▶ _Data records_:
(* ===== verification/Events.v ===== *)
(** * Events and the event-queue interface

    The [Event] base and the event structs of include/ichor/events/*.h (and
    [InsertServiceEvent] of include/ichor/DependencyManager.h): one record with
    the three common fields and one constructor per struct for the rest.
    [get_type] returns the key under which handlers and interceptors are
    registered; the compile-time name hashes of the framework's own events are
    represented by distinct negative numbers, user events bring their own.
    [IEventQueue] is the interface the manager needs of a queue, with the two
    comparators of include/ichor/event_queues/PriorityQueue.h and the
    [TemplatePriorityQueue] that implements it. *)

From S2P Require Import Prelude DenseMap Register Lifecycle Heap.
From stdpp Require Import base list sorting.
From Stdlib Require Import ZArith Lia.

Open Scope Z_scope.

(** ** Priorities (include/ichor/events/Event.h) *)

Definition INTERNAL_DEPENDENCY_EVENT_PRIORITY : Z := 100.
Definition INTERNAL_COROUTINE_EVENT_PRIORITY : Z := 98.
Definition INTERNAL_INSERT_SERVICE_EVENT_PRIORITY : Z := 50.

(** ** Event structs *)

Inductive event_body :=
| DependencyOnlineEvent
| DependencyOfflineEvent (removeOriginatingServiceAfterStop : bool)
| DependencyRequestEvent (dependency : Dependency) (properties : option Properties)
| DependencyUndoRequestEvent (dependency : Dependency) (properties : option Properties)
| QuitEvent
| StopServiceEvent (serviceId : Z) (removeAfter : bool)
| StartServiceEvent (serviceId : Z)
| RemoveServiceEvent (serviceId : Z)
| DoWorkEvent
| RemoveEventHandlerEvent (key_id key_type : Z)
| RemoveEventInterceptorEvent (interceptorId eventType : Z)
| AddTrackerEvent (interfaceNameHash : Z)
| RemoveTrackerEvent (interfaceNameHash : Z)
| ContinuableEvent (promiseId : Z)
| ContinuableStartEvent (promiseId : Z)
| ContinuableDependencyOfflineEvent (originatingOfflineServiceId : Z)
    (removeOriginatingOfflineServiceAfterStop : bool) (dependencyIterators : list nat)
| InsertServiceEvent (mgr : lm)
| RunFunctionEvent (fun_id : Z)
| RunFunctionEventAsync (fun_id : Z)
| UserEvent (type payload : Z).

Record Event := mkEvent {
  ev_id : Z;
  ev_origin : Z;      (* originatingService *)
  ev_priority : Z;
  ev_body : event_body;
}.

(** [Event::get_type]. *)
Definition body_type (b : event_body) : Z :=
  match b with
  | DependencyOnlineEvent => -1
  | DependencyOfflineEvent _ => -2
  | DependencyRequestEvent _ _ => -3
  | DependencyUndoRequestEvent _ _ => -4
  | QuitEvent => -5
  | StopServiceEvent _ _ => -6
  | StartServiceEvent _ => -7
  | RemoveServiceEvent _ => -8
  | DoWorkEvent => -9
  | RemoveEventHandlerEvent _ _ => -10
  | RemoveEventInterceptorEvent _ _ => -11
  | AddTrackerEvent _ => -12
  | RemoveTrackerEvent _ => -13
  | ContinuableEvent _ => -14
  | ContinuableStartEvent _ => -15
  | ContinuableDependencyOfflineEvent _ _ _ => -16
  | InsertServiceEvent _ => -17
  | RunFunctionEvent _ => -18
  | RunFunctionEventAsync _ => -19
  | UserEvent t _ => t
  end.
Definition get_type (e : Event) : Z := body_type (ev_body e).

Definition TYPE_DependencyOnlineEvent : Z := -1.
Definition TYPE_DependencyOfflineEvent : Z := -2.
Definition TYPE_StopServiceEvent : Z := -6.
Definition TYPE_StartServiceEvent : Z := -7.

(** ** Comparators *)

(** [lhs->priority > rhs->priority]: a smaller number is more urgent. *)
Definition PriorityQueueCompare (lhs rhs : Event) : bool := ev_priority rhs <? ev_priority lhs.

Definition OrderedPriorityQueueCompare (lhs rhs : Event) : bool :=
  if ev_priority lhs =? ev_priority rhs then ev_id rhs <? ev_id lhs
  else ev_priority rhs <? ev_priority lhs.

#[export] Instance PriorityQueueCompare_sw : StrictWeak PriorityQueueCompare.
Proof. split; unfold PriorityQueueCompare; intros; lia. Qed.

#[export] Instance OrderedPriorityQueueCompare_sw : StrictWeak OrderedPriorityQueueCompare.
Proof.
  split; unfold OrderedPriorityQueueCompare; intros *;
    repeat match goal with |- context [?a =? ?b] => destruct (Z.eqb_spec a b) end; lia.
Qed.

(** ** What the manager needs of a queue: [pushEventInternal] keeps the events *)

Class IEventQueue (push : list Event → Event → list Event) : Prop :=
  push_keeps : ∀ c e, push c e ≡ₚ e :: c.

#[export] Instance PriorityQueue_IEventQueue (comp : Event → Event → bool) :
  IEventQueue (Heap.push comp).
Proof. intros c e. apply push_perm. Qed.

▶ _Brief_: The response has to contain every record shown above, unaltered and complete.

▶ _Task output_:
(* ===== verification/Events.v ===== *)
(** * Events and the event-queue interface

    The [Event] base and the event structs of include/ichor/events/*.h (and
    [InsertServiceEvent] of include/ichor/DependencyManager.h): one record with
    the three common fields and one constructor per struct for the rest.
    [get_type] returns the key under which handlers and interceptors are
    registered; the compile-time name hashes of the framework's own events are
    represented by distinct negative numbers, user events bring their own.
    [IEventQueue] is the interface the manager needs of a queue, with the two
    comparators of include/ichor/event_queues/PriorityQueue.h and the
    [TemplatePriorityQueue] that implements it. *)

From S2P Require Import Prelude DenseMap Register Lifecycle Heap.
From stdpp Require Import base list sorting.
From Stdlib Require Import ZArith Lia.

Open Scope Z_scope.

(** ** Priorities (include/ichor/events/Event.h) *)

Definition INTERNAL_DEPENDENCY_EVENT_PRIORITY : Z := 100.
Definition INTERNAL_COROUTINE_EVENT_PRIORITY : Z := 98.
Definition INTERNAL_INSERT_SERVICE_EVENT_PRIORITY : Z := 50.

(** ** Event structs *)

Inductive event_body :=
| DependencyOnlineEvent
| DependencyOfflineEvent (removeOriginatingServiceAfterStop : bool)
| DependencyRequestEvent (dependency : Dependency) (properties : option Properties)
| DependencyUndoRequestEvent (dependency : Dependency) (properties : option Properties)
| QuitEvent
| StopServiceEvent (serviceId : Z) (removeAfter : bool)
| StartServiceEvent (serviceId : Z)
| RemoveServiceEvent (serviceId : Z)
| DoWorkEvent
| RemoveEventHandlerEvent (key_id key_type : Z)
| RemoveEventInterceptorEvent (interceptorId eventType : Z)
| AddTrackerEvent (interfaceNameHash : Z)
| RemoveTrackerEvent (interfaceNameHash : Z)
| ContinuableEvent (promiseId : Z)
| ContinuableStartEvent (promiseId : Z)
| ContinuableDependencyOfflineEvent (originatingOfflineServiceId : Z)
    (removeOriginatingOfflineServiceAfterStop : bool) (dependencyIterators : list nat)
| InsertServiceEvent (mgr : lm)
| RunFunctionEvent (fun_id : Z)
| RunFunctionEventAsync (fun_id : Z)
| UserEvent (type payload : Z).

Record Event := mkEvent {
  ev_id : Z;
  ev_origin : Z;      (* originatingService *)
  ev_priority : Z;
  ev_body : event_body;
}.

(** [Event::get_type]. *)
Definition body_type (b : event_body) : Z :=
  match b with
  | DependencyOnlineEvent => -1
  | DependencyOfflineEvent _ => -2
  | DependencyRequestEvent _ _ => -3
  | DependencyUndoRequestEvent _ _ => -4
  | QuitEvent => -5
  | StopServiceEvent _ _ => -6
  | StartServiceEvent _ => -7
  | RemoveServiceEvent _ => -8
  | DoWorkEvent => -9
  | RemoveEventHandlerEvent _ _ => -10
  | RemoveEventInterceptorEvent _ _ => -11
  | AddTrackerEvent _ => -12
  | RemoveTrackerEvent _ => -13
  | ContinuableEvent _ => -14
  | ContinuableStartEvent _ => -15
  | ContinuableDependencyOfflineEvent _ _ _ => -16
  | InsertServiceEvent _ => -17
  | RunFunctionEvent _ => -18
  | RunFunctionEventAsync _ => -19
  | UserEvent t _ => t
  end.
Definition get_type (e : Event) : Z := body_type (ev_body e).

Definition TYPE_DependencyOnlineEvent : Z := -1.
Definition TYPE_DependencyOfflineEvent : Z := -2.
Definition TYPE_StopServiceEvent : Z := -6.
Definition TYPE_StartServiceEvent : Z := -7.

(** ** Comparators *)

(** [lhs->priority > rhs->priority]: a smaller number is more urgent. *)
Definition PriorityQueueCompare (lhs rhs : Event) : bool := ev_priority rhs <? ev_priority lhs.

Definition OrderedPriorityQueueCompare (lhs rhs : Event) : bool :=
  if ev_priority lhs =? ev_priority rhs then ev_id rhs <? ev_id lhs
  else ev_priority rhs <? ev_priority lhs.

#[export] Instance PriorityQueueCompare_sw : StrictWeak PriorityQueueCompare.
Proof. split; unfold PriorityQueueCompare; intros; lia. Qed.

#[export] Instance OrderedPriorityQueueCompare_sw : StrictWeak OrderedPriorityQueueCompare.
Proof.
  split; unfold OrderedPriorityQueueCompare; intros *;
    repeat match goal with |- context [?a =? ?b] => destruct (Z.eqb_spec a b) end; lia.
Qed.

(** ** What the manager needs of a queue: [pushEventInternal] keeps the events *)

Class IEventQueue (push : list Event → Event → list Event) : Prop :=
  push_keeps : ∀ c e, push c e ≡ₚ e :: c.

#[export] Instance PriorityQueue_IEventQueue (comp : Event → Event → bool) :
  IEventQueue (Heap.push comp).
Proof. intros c e. apply push_perm. Qed.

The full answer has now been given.